Emotion & Well-being Fulfillment & Spirit

Tony Robbins’s 6 Fundamental Human Needs

Why do we do what we do? Why do we make the decisions we make in our everyday life? Anything we do no matter how good or bad it is, the behavior and actions of every human being out there, are driven by 6 basic human needs. These needs are responsible for all the great stuff we do and accomplish... and unfortunately for the bad stuff too. They are the true driving force that determines the direction of our life.

World leading life-coach, business strategist, speaker and best-selling author Anthony Robbins has worked with over 3 million people. Through decades of research, Robbins concluded that there are six human needs that are responsible for every choice we make throughout our life. These needs are not wants or desires we have, but profound needs that are responsible for our decisions and shape the direction of our life.

Want to know more about the work of Anthony Robbins?Click here.

Every single day, every person needs to fulfill these needs in some kind of way. Fulfilling these needs can happen in a positive resourceful and constructive way or through unresourceful and destructive ways.

Need #1: Certainty

Certainty is the first need. Certainty is the need for safety, security, predictability, comfort and the need to be in control of things. It involves the idea that we desire to have the security of what’s coming next. Certainty also acts as a type of ‘survival mechanism’. What do I mean by that? Well, by survival mechanism I mean the type of risks we impose on ourselves. Whether that is the risk in our everyday job, relationships, investments we make etc. Generally, the more certainty you seek in your life, the less of a risk-taker you are. Hence your ‘risk tolerance’ comes from the level of certainty you seek in your life.

Want to know how to build more certainty?Click here.

Need #2: Uncertainty

The second need is sort of contradictive to the first one. Yet so many of us require a high level of uncertainty in our lives. Let me explain this one to you. Uncertainty or Variety is the need for adventure, surprise, chaos, challenges, excitement, and difference. Some of us require uncertainty/variety in different areas. I’m someone who needs a lot of uncertainty when it comes to love relationships. Certainly, having a sense of security with your loved one is inevitable and important. Yet adventures, excitement, and chaos are amongst those aspects of uncertainty I also require. Let me ask you this… Do you like surprises? Well, I bet you do… but in actual fact, you only like those surprises that you actually like. The ones you don’t like you call problems. Yet we unconsciously have a need for them as these force us to push back against something and build ourselves for growth.

Need #3: Significance

Significance has to do with feeling a sense of meaning. We need to feel important, proud, special, needed, wanted, and most importantly… worthy of love. Now, this is where it gets interesting. Everyone has their very own way of meeting the need of feeling significant. I know quite a handful of people who meet that need by bragging how much money they have, gossiping about others with their friends or uploading selfies onto their Snapchat story all day. We all know someone like this. Now, don’t get me wrong, but the need for significance can also be met through different ways. For the sake of this example, let’s just use Sam Walton, founder of Wal-mart, and for a time, America’s richest man. Sam drove around Bentonville, Arkansas, in his old pickup, demonstrating he didn’t need a Bentley, Ferrari, Mercedes or whatever – but of course, he did have his own private fleet of jets standing by. The point is this… everyone has their very own way of meeting the need to feel significant, and some are more resourceful and constructive than others.

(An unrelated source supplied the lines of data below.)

(** [AddNode]; [None] is a panic (a node without settings). *)
Definition AddNode (random : nat → result (list ascii)) (now : Z) (tag : string)
    (info : option Panel.NodeInfo) v : option (V2Core * option GoError) :=
  let sidecar := match info with
                 | Some n => IsExternalSidecarNodeType (Panel.Type_ n)
                 | None => false
                 end in
  if sidecar then
    Some (withSidecarTags (Some ({[tag]} ∪ default ∅ (externalSidecarTags v))) v, None)
  else
    match Server v, ihm v with
    | Some _, Some _ =>
        match info with
        | None => None
        | Some n =>
            match Panel.Common n with
            | None => None
            | Some c =>
                match buildHandler (random 0%nat) now n c tag (Inbound.resolveNodeListenIP (Panel.ListenIP c)) with
                | Err e => Some (v, Some (errorf ("build inbound error: " +:+ err_msg e)))
                | Ok config =>
                    let '(v, err) := addInbound config v in
                    match err with
                    | None => Some (v, None)
                    | Some err =>
                        if Inbound.shouldFallbackNodeListenIP (Panel.ListenIP c) then
                          let '(v, _) := removeInbound tag v in
                          match buildHandler (random 1%nat) now n c tag "0.0.0.0" with
                          | Err e =>
                              Some (v, Some (errorf ("build ipv4 fallback inbound error: " +:+ err_msg e)))
                          | Ok config =>
                              let '(v, fallbackErr) := addInbound config v in
                              match fallbackErr with
                              | None => Some (v, None)
                              | Some e =>
                                  Some (v, Some (errorf ("add inbound error: " +:+ err_msg err
                                    +:+ "; ipv4 fallback error: " +:+ err_msg e)))
                              end
                          end
                        else Some (v, Some (errorf ("add inbound error: " +:+ err_msg err)))
                    end
                end
            end
        end
    | _, _ => Some (v, Some (errorf "core is not ready"))
    end.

Need #4: Love & Connection

This involves the need for communication, intimacy, approval, and attachment. We all need to feel loved in some kind of way. Love could almost be seen as the ‘oxygen’ of life. Now as some of you might or might not know, experiencing love with someone can give us a lot of happiness. Nevertheless, whenever that love falls apart, we tend to experience tremendous pain. We then settle in connection hoping that we can somehow transform that feeling of connection to something more meaningful… love. We all have different ways to feel this connection. Some get it through intimacy, others from friends, others from prayers. If none of these work out… get a dog. 🙂

Need #5: Growth

This is the need for constant emotional, intellectual and spiritual development. No matter how many friends you have, no matter how much money you have in your bank account etc. nothing really matters. If you’re not growing, you’re dying.

Need #6: Contribution

Now, this need, very few people can truly meet. The need for contribution involves giving something to others. It involves the need to go beyond ourselves, give, care, and protect others. Someone once told me that we can find true happiness by helping others achieve what they want… through this, we feel true contribution. True meaning comes not from achieving something for yourself. It comes from what you can give to others. That’s how you create meaning… at least, that’s what I believe. 🙂 As Robbins says, ‘the secret of living is giving’. Think about it. Life is not about you… it’s about us. Ask yourself this; What is the first thing you do when you get good or exciting news? Let me guess, you go call someone you love or really like and share it with them. So sharing enhances everything you experience.

Take-home message. You may require more of one need than another. This can often depend on the quality of your childhood upbringing. The first four needs are needs that every person will get met in one way or another. Yet the last two needs is where the art of deep fulfillment and joy lies. They are needs of the spirit.